(Data extracts begins)

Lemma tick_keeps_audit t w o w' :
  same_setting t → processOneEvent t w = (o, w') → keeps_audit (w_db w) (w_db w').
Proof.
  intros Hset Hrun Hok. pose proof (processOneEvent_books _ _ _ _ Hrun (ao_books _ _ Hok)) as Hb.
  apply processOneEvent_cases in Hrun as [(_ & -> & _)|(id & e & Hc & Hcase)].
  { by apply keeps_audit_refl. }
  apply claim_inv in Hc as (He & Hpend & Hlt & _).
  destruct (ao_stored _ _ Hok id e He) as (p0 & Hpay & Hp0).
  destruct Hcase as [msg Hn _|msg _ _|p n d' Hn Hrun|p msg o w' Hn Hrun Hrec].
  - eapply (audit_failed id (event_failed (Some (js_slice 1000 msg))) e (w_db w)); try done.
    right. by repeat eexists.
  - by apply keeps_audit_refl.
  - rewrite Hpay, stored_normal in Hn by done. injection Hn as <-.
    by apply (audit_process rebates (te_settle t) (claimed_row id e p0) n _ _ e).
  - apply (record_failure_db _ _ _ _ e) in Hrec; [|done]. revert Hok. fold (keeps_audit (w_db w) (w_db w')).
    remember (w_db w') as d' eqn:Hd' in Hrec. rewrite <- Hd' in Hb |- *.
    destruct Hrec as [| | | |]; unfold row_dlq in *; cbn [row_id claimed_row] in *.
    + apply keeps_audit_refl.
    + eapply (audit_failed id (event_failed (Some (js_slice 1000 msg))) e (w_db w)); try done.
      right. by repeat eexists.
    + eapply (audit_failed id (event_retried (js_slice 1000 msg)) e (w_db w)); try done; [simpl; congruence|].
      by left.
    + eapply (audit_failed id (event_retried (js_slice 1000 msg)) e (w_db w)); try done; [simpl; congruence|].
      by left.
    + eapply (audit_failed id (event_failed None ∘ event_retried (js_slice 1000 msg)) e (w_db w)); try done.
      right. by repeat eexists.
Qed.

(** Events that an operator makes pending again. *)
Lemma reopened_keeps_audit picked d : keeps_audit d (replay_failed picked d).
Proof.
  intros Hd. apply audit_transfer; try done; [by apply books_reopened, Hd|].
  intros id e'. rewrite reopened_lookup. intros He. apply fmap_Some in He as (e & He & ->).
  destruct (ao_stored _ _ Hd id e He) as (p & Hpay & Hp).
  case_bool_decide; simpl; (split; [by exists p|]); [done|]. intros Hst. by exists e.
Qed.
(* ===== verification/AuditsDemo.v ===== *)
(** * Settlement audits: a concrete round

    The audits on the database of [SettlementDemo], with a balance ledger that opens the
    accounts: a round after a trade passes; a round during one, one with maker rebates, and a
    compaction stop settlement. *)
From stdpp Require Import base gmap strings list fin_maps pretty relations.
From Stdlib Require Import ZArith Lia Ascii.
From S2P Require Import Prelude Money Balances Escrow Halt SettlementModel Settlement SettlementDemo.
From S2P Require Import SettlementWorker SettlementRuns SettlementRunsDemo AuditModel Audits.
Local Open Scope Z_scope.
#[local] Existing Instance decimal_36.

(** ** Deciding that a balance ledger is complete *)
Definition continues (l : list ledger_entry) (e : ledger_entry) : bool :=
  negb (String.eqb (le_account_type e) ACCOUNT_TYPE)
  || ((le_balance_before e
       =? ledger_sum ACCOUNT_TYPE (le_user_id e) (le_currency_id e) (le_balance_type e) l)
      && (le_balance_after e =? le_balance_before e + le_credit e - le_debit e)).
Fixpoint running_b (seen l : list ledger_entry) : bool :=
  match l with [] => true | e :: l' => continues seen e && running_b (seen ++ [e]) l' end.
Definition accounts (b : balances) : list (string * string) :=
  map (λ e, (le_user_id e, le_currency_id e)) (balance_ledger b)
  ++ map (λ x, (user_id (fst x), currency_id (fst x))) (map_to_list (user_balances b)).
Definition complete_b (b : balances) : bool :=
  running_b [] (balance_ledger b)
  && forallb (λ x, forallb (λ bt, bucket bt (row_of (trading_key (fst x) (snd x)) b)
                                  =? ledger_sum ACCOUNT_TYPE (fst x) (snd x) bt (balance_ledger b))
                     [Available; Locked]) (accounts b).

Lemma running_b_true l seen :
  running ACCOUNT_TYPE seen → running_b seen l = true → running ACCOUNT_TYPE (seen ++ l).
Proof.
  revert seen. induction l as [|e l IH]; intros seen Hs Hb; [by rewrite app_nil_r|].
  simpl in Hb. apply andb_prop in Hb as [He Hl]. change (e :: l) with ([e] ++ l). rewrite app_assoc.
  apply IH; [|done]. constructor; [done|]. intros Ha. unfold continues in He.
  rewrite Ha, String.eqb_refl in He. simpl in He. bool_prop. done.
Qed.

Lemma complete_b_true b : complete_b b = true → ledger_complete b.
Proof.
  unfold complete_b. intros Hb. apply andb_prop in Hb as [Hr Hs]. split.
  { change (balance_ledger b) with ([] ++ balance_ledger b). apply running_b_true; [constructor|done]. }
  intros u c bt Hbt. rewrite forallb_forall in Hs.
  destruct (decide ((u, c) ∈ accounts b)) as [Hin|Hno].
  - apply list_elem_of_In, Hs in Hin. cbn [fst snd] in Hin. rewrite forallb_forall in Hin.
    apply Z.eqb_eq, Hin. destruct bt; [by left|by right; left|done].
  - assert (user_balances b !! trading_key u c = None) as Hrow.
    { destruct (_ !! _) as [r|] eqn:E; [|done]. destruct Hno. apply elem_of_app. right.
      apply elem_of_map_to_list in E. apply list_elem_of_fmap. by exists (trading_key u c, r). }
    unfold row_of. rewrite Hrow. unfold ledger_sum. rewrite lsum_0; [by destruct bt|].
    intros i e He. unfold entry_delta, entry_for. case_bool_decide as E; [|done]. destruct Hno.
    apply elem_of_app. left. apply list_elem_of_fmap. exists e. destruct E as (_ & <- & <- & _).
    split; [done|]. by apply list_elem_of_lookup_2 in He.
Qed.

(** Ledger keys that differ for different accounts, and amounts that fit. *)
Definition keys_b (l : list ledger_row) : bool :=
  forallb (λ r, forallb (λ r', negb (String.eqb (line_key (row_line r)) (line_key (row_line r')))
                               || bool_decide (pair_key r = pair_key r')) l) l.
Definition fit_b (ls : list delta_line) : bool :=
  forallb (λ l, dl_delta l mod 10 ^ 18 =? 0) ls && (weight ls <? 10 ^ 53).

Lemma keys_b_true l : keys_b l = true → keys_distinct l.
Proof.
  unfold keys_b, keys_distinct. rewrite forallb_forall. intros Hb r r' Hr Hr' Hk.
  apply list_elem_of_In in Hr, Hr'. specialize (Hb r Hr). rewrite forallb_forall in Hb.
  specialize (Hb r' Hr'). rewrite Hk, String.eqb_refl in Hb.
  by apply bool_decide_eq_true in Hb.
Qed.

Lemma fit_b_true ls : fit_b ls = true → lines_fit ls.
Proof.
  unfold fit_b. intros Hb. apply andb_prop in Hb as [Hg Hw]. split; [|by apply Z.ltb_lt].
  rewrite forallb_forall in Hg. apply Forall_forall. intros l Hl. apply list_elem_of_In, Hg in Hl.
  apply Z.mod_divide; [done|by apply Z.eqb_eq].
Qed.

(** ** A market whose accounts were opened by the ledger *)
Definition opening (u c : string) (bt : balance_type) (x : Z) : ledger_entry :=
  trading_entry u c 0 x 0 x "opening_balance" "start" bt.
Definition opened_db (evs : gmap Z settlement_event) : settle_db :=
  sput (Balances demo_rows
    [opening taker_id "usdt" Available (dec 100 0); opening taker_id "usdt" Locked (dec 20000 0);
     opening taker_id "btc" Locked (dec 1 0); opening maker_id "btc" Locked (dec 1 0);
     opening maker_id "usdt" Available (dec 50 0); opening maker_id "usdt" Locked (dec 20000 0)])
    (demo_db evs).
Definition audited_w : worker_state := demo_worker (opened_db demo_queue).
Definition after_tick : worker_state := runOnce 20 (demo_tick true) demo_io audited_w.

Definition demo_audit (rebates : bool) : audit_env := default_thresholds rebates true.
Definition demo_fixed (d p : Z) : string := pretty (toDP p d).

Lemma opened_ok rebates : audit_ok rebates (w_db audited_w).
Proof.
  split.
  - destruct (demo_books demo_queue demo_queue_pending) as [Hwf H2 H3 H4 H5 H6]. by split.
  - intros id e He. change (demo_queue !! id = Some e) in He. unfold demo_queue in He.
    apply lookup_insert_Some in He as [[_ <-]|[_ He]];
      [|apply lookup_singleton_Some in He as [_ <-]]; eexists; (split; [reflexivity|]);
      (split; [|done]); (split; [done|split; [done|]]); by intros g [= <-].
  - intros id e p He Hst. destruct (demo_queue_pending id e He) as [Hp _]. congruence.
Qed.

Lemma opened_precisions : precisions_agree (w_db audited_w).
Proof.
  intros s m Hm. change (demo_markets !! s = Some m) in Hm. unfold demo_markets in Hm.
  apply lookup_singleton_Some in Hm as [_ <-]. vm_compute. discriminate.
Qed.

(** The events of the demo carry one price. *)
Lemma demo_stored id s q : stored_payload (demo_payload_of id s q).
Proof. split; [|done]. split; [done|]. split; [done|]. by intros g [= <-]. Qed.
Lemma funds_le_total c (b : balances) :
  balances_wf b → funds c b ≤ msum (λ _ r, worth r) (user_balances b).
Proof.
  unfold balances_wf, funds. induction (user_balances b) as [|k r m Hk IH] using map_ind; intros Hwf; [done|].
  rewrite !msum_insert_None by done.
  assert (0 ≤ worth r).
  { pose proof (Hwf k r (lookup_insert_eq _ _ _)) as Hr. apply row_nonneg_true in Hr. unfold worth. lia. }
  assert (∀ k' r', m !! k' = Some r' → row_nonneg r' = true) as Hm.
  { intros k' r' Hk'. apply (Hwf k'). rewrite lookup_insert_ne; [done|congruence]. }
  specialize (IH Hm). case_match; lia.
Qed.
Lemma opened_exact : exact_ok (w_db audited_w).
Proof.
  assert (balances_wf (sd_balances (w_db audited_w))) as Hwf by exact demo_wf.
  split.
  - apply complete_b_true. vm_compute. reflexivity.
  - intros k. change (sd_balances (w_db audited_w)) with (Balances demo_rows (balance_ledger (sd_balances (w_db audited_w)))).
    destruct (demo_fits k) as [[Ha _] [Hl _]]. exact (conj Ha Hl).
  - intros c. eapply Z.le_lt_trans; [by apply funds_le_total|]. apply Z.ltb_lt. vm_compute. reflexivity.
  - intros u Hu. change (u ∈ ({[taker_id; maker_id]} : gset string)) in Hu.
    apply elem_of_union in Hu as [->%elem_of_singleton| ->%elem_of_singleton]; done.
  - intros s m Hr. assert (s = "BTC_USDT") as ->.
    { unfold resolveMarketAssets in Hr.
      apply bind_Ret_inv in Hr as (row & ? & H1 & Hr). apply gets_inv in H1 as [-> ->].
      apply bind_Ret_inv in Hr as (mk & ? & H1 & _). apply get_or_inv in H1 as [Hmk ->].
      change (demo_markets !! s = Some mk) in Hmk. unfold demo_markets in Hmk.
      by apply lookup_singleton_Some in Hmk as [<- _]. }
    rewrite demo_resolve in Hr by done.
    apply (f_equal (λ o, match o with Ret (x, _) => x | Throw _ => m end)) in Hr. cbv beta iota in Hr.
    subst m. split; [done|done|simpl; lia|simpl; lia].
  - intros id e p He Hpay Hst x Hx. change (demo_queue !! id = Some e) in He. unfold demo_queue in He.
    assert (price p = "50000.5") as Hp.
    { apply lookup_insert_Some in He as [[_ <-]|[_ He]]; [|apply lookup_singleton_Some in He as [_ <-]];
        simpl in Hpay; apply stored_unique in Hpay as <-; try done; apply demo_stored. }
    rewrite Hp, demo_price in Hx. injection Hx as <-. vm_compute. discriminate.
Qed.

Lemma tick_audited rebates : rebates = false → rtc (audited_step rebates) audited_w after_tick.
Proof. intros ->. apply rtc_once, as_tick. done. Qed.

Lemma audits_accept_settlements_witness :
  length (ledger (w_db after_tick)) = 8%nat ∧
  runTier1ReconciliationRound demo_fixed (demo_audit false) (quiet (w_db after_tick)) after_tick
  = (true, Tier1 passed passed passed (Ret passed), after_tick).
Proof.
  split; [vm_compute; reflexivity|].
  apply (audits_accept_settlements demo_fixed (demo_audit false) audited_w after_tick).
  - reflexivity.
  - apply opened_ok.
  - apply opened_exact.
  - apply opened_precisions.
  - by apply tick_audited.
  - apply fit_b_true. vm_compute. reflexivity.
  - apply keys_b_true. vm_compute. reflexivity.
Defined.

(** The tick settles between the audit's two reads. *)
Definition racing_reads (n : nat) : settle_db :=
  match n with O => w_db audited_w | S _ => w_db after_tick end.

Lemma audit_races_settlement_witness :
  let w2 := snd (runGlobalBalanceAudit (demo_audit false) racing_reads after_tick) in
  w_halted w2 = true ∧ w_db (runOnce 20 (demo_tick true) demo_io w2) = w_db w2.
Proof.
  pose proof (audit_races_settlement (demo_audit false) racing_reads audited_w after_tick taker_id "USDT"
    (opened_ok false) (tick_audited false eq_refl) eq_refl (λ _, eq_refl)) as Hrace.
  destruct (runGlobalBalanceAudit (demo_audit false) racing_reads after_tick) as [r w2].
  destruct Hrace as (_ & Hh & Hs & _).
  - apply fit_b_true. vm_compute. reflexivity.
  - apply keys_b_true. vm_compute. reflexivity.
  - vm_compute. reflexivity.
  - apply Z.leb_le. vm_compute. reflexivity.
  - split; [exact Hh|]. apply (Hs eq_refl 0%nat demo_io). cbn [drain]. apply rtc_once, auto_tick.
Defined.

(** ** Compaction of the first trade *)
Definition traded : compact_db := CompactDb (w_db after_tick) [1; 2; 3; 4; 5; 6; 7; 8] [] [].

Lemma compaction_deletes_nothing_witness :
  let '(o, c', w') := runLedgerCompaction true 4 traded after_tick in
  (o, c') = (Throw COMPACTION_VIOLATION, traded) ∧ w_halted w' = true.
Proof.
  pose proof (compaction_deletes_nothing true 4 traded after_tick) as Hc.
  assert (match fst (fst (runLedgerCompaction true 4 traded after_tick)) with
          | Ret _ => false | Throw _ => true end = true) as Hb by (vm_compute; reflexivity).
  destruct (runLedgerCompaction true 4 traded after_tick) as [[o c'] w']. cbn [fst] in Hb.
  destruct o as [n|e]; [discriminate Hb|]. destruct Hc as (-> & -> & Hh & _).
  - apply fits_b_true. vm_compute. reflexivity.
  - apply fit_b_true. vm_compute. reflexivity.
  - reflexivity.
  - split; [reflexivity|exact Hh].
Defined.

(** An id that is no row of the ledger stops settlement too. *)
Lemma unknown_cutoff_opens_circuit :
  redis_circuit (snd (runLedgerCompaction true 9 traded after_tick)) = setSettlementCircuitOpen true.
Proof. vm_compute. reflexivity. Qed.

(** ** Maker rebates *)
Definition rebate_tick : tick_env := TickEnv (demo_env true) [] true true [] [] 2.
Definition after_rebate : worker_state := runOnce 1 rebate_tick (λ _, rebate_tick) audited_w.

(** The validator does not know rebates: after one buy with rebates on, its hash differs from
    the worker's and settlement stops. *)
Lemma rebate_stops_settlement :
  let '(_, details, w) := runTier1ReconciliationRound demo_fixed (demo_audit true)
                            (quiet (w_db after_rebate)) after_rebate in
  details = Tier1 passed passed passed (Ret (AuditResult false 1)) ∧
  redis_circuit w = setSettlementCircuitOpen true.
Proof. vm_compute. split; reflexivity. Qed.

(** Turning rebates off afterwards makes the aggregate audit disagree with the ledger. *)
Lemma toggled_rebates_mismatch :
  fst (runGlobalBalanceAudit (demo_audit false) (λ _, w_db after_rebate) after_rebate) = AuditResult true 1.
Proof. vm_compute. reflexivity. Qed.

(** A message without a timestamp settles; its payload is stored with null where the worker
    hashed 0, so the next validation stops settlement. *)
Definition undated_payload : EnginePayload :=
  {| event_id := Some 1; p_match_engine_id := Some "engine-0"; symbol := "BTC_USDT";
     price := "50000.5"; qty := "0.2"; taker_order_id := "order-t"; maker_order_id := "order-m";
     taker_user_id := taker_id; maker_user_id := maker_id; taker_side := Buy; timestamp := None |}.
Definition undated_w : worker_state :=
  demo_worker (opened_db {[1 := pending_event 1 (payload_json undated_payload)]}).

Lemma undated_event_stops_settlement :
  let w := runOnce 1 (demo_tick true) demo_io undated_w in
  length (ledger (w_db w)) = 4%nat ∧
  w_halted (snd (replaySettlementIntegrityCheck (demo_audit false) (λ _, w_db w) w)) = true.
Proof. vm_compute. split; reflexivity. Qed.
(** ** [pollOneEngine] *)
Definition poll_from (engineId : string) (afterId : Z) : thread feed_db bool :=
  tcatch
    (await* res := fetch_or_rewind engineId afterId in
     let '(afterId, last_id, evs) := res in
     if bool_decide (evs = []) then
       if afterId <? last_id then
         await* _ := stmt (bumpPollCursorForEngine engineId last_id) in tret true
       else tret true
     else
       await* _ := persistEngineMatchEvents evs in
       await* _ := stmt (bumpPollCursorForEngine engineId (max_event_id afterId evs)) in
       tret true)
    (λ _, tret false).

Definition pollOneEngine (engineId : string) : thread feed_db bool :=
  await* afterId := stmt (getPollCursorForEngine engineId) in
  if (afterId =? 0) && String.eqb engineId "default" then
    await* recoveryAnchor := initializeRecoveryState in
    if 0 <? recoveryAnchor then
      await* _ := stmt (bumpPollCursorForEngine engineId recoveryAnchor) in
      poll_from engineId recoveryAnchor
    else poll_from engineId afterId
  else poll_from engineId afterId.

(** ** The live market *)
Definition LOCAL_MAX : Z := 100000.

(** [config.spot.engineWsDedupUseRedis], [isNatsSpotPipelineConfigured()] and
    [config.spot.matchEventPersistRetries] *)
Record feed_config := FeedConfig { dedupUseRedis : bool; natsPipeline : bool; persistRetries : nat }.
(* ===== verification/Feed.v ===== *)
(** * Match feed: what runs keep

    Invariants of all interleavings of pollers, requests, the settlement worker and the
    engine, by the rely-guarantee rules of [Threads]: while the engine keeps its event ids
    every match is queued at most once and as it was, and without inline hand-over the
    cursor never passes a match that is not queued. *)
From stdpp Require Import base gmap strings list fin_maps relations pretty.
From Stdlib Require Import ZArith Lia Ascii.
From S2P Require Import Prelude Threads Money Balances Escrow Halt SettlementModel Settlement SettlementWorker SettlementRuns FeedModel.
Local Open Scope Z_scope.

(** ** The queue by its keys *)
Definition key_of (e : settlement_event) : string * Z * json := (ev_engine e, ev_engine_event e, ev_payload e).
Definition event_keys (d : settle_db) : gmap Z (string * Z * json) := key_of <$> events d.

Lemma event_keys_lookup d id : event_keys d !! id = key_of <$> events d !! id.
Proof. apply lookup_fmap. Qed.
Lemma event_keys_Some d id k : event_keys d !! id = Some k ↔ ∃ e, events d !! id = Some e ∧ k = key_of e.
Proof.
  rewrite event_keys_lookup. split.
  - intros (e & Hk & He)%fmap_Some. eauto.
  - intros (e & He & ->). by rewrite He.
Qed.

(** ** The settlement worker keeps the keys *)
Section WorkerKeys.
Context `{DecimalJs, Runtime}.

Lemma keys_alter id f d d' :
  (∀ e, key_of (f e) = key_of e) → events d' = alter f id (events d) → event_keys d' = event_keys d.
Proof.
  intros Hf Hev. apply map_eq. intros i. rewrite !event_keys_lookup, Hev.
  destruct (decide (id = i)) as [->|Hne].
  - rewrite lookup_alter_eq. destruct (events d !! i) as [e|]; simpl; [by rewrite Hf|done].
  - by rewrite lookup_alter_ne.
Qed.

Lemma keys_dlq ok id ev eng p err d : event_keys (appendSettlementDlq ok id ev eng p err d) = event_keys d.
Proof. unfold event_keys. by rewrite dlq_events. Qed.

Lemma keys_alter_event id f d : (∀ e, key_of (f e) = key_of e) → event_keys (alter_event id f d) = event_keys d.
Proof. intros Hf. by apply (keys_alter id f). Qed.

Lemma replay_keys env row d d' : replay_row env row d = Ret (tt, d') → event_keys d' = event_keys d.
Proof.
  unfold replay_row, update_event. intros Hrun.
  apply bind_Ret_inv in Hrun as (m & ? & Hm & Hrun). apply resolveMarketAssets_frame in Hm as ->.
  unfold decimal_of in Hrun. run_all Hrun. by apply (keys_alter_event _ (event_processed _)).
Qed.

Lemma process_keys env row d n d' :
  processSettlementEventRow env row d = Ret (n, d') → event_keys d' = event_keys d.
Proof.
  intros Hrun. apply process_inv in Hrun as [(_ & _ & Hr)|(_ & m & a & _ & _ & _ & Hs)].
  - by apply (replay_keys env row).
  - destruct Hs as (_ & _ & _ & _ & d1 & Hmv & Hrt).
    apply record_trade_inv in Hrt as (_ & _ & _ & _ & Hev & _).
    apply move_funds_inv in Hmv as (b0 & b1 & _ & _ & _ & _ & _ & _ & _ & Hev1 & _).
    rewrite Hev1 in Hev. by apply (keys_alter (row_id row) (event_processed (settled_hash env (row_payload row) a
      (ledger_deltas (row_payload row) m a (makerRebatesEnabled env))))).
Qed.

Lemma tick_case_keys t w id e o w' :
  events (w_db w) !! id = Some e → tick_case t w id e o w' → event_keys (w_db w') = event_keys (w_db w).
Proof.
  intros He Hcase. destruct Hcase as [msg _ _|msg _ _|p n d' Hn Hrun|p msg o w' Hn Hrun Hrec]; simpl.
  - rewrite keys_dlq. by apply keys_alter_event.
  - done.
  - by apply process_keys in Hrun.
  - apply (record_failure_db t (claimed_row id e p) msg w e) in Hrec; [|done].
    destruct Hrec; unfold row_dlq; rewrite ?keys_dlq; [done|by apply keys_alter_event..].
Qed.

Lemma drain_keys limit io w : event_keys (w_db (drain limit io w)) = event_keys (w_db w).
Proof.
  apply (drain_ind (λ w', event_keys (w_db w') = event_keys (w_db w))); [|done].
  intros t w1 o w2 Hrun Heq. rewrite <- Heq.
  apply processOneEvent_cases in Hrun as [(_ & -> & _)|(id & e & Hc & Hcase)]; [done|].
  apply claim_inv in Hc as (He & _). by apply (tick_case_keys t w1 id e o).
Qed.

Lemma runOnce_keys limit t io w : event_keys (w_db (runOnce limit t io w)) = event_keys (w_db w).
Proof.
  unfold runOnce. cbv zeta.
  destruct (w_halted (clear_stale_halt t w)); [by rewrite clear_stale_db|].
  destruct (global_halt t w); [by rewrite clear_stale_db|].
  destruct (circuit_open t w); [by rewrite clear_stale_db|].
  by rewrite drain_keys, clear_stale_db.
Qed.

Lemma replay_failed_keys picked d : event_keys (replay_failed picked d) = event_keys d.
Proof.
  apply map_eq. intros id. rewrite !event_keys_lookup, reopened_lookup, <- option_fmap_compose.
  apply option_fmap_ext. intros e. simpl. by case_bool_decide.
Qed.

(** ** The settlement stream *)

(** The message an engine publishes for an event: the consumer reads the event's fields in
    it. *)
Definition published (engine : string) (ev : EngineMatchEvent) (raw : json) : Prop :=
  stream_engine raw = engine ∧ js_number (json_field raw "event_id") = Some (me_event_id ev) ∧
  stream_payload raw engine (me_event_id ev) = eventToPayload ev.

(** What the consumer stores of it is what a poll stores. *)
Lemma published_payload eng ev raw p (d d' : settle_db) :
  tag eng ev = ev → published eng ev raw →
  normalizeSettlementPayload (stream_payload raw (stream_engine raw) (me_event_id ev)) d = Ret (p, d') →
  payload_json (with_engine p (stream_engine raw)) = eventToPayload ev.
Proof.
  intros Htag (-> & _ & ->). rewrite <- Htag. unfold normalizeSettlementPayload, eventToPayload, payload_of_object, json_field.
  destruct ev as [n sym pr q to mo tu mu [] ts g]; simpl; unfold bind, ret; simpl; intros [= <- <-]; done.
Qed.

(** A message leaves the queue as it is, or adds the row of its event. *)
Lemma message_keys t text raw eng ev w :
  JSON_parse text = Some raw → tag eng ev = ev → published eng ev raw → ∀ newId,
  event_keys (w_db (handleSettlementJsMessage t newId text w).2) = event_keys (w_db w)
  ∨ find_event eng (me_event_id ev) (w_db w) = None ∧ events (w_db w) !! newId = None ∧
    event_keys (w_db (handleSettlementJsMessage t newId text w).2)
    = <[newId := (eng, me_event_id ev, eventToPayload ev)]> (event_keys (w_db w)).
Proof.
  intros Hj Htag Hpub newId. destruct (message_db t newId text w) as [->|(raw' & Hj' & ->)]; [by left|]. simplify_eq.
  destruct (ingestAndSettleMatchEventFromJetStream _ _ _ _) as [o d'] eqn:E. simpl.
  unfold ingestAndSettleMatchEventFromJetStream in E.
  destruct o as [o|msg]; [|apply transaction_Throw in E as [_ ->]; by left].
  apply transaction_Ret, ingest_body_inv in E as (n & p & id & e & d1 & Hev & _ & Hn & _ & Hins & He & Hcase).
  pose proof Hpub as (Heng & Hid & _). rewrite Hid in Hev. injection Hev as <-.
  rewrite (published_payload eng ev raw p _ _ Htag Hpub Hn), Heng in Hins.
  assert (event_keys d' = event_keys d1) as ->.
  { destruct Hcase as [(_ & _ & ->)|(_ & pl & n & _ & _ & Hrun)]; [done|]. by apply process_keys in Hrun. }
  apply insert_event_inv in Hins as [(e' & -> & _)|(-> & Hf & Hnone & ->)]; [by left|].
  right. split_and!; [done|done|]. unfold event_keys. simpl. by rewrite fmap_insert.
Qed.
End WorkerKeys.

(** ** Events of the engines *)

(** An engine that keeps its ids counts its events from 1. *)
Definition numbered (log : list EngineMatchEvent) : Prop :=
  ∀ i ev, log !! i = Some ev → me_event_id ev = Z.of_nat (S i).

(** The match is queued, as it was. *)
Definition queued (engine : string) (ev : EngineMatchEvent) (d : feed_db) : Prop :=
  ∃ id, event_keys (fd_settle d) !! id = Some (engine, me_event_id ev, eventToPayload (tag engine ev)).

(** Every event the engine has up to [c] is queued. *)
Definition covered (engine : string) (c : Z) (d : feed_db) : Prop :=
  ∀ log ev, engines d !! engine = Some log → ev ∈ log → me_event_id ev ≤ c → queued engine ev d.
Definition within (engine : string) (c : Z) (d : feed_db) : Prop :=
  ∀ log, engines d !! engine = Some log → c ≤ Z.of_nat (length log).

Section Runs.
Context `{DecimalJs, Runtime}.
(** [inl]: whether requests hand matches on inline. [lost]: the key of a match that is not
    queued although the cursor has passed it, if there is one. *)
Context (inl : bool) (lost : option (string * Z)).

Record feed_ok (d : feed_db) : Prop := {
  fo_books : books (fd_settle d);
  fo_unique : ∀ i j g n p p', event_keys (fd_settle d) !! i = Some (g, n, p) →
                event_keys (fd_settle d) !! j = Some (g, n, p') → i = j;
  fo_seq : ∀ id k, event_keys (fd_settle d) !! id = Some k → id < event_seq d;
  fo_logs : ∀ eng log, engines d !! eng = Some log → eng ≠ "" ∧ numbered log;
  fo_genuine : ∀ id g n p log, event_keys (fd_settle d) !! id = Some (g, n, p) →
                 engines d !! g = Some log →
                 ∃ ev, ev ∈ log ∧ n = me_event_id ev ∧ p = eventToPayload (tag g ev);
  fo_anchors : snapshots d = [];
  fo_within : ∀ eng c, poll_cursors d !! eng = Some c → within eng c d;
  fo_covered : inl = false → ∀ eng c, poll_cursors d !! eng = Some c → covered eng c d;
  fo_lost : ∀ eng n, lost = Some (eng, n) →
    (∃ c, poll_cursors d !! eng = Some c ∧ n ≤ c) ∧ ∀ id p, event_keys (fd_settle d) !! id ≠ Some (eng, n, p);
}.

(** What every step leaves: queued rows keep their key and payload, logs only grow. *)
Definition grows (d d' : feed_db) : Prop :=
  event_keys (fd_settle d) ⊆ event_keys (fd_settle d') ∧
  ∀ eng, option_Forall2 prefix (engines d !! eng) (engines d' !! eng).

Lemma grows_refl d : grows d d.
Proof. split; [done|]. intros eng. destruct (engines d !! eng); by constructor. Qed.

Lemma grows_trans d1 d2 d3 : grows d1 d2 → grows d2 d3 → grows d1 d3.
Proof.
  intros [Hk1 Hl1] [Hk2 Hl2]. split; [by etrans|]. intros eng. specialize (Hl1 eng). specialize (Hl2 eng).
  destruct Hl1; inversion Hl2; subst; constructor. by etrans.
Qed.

(Data extracts ends)

Task instructions: From the records above, give again exactly the lines running from the line with "Lemma tick_case_keys t" to the line with "- by apply process_keys in Hrun.", inclusive.

Exercise result:
Lemma tick_case_keys t w id e o w' :
  events (w_db w) !! id = Some e → tick_case t w id e o w' → event_keys (w_db w') = event_keys (w_db w).
Proof.
  intros He Hcase. destruct Hcase as [msg _ _|msg _ _|p n d' Hn Hrun|p msg o w' Hn Hrun Hrec]; simpl.
  - rewrite keys_dlq. by apply keys_alter_event.
  - done.
  - by apply process_keys in Hrun.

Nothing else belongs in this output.